▶ _YOUR GOAL_:
Lines from the line with "Lemma linear_path bot" to the line with "[done|]. by econstructor." in the entries below, and only those, must be output exactly, with both ends included.

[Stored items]
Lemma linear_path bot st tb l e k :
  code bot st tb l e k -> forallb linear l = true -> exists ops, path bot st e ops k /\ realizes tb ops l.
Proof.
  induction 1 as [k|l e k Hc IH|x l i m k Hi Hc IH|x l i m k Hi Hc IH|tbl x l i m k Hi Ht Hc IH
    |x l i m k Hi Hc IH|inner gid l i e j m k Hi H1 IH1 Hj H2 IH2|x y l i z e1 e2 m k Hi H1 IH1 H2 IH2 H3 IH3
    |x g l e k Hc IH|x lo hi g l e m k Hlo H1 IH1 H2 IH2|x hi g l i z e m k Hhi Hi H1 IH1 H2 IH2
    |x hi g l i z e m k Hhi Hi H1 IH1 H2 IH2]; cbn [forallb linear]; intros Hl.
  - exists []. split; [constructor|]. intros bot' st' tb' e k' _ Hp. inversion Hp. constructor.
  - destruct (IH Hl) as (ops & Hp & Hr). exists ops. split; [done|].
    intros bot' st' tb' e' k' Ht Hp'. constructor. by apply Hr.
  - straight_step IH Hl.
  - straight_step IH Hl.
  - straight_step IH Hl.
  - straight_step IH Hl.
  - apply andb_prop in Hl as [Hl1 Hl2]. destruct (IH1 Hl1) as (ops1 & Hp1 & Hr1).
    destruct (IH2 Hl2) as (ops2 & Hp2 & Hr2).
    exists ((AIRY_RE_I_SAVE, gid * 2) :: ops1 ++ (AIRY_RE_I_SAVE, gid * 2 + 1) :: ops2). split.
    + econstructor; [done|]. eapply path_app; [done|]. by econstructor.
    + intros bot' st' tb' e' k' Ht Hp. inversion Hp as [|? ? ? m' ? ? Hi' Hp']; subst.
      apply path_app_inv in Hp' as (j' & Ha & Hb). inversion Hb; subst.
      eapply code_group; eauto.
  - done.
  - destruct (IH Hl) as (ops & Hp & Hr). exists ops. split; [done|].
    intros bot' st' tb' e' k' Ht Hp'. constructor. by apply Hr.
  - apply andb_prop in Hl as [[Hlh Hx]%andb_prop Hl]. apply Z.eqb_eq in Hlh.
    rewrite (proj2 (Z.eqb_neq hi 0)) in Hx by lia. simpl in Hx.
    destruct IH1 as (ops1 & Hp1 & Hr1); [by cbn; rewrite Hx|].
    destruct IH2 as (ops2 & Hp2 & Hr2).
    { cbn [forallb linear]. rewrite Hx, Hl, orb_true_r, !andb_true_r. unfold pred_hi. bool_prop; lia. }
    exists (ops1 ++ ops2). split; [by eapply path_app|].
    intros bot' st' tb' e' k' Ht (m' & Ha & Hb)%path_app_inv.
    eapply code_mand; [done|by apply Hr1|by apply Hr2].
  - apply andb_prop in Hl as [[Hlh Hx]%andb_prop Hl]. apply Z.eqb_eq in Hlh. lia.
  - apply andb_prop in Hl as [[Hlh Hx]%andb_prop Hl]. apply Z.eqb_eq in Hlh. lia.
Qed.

---

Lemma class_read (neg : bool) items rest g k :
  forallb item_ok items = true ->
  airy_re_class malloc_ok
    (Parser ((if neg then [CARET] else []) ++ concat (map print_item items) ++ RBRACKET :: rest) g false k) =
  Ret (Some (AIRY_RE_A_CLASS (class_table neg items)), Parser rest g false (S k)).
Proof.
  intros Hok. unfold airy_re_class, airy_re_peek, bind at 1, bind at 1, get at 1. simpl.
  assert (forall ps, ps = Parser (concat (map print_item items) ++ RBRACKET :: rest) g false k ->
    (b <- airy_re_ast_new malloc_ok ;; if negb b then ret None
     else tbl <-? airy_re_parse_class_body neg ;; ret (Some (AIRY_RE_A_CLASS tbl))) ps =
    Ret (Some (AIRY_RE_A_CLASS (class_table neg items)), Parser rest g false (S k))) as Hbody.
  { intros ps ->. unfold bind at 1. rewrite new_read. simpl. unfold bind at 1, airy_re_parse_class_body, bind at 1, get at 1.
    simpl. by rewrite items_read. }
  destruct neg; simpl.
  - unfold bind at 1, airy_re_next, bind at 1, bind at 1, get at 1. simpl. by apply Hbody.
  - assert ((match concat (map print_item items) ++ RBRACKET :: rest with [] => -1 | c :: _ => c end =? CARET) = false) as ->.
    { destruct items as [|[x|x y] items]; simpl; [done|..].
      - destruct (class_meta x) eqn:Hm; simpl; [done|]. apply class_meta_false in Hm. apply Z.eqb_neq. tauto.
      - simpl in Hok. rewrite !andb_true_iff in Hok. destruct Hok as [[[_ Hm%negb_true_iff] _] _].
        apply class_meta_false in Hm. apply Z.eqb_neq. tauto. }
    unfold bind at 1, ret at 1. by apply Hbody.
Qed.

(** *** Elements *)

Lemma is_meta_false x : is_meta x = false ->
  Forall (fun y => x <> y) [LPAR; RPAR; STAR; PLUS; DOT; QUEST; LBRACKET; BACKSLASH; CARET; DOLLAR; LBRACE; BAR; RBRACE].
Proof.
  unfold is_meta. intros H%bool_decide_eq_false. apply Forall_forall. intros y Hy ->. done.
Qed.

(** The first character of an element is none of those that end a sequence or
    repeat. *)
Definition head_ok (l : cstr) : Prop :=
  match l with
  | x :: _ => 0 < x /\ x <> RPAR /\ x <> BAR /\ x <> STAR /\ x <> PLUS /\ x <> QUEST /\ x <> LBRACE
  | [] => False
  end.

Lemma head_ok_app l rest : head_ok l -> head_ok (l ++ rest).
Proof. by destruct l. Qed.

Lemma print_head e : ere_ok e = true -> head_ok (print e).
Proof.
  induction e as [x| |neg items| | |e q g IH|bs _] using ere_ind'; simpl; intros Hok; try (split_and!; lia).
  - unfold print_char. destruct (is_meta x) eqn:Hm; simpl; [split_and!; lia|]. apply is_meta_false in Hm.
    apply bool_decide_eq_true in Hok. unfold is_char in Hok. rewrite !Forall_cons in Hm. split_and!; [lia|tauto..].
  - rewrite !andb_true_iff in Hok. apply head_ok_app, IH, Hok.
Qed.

▶ _FINAL ANSWER_:
Lemma linear_path bot st tb l e k :
  code bot st tb l e k -> forallb linear l = true -> exists ops, path bot st e ops k /\ realizes tb ops l.
Proof.
  induction 1 as [k|l e k Hc IH|x l i m k Hi Hc IH|x l i m k Hi Hc IH|tbl x l i m k Hi Ht Hc IH
    |x l i m k Hi Hc IH|inner gid l i e j m k Hi H1 IH1 Hj H2 IH2|x y l i z e1 e2 m k Hi H1 IH1 H2 IH2 H3 IH3
    |x g l e k Hc IH|x lo hi g l e m k Hlo H1 IH1 H2 IH2|x hi g l i z e m k Hhi Hi H1 IH1 H2 IH2
    |x hi g l i z e m k Hhi Hi H1 IH1 H2 IH2]; cbn [forallb linear]; intros Hl.
  - exists []. split; [constructor|]. intros bot' st' tb' e k' _ Hp. inversion Hp. constructor.
  - destruct (IH Hl) as (ops & Hp & Hr). exists ops. split; [done|].
    intros bot' st' tb' e' k' Ht Hp'. constructor. by apply Hr.
  - straight_step IH Hl.
  - straight_step IH Hl.
  - straight_step IH Hl.
  - straight_step IH Hl.
  - apply andb_prop in Hl as [Hl1 Hl2]. destruct (IH1 Hl1) as (ops1 & Hp1 & Hr1).
    destruct (IH2 Hl2) as (ops2 & Hp2 & Hr2).
    exists ((AIRY_RE_I_SAVE, gid * 2) :: ops1 ++ (AIRY_RE_I_SAVE, gid * 2 + 1) :: ops2). split.
    + econstructor; [done|]. eapply path_app; [done|]. by econstructor.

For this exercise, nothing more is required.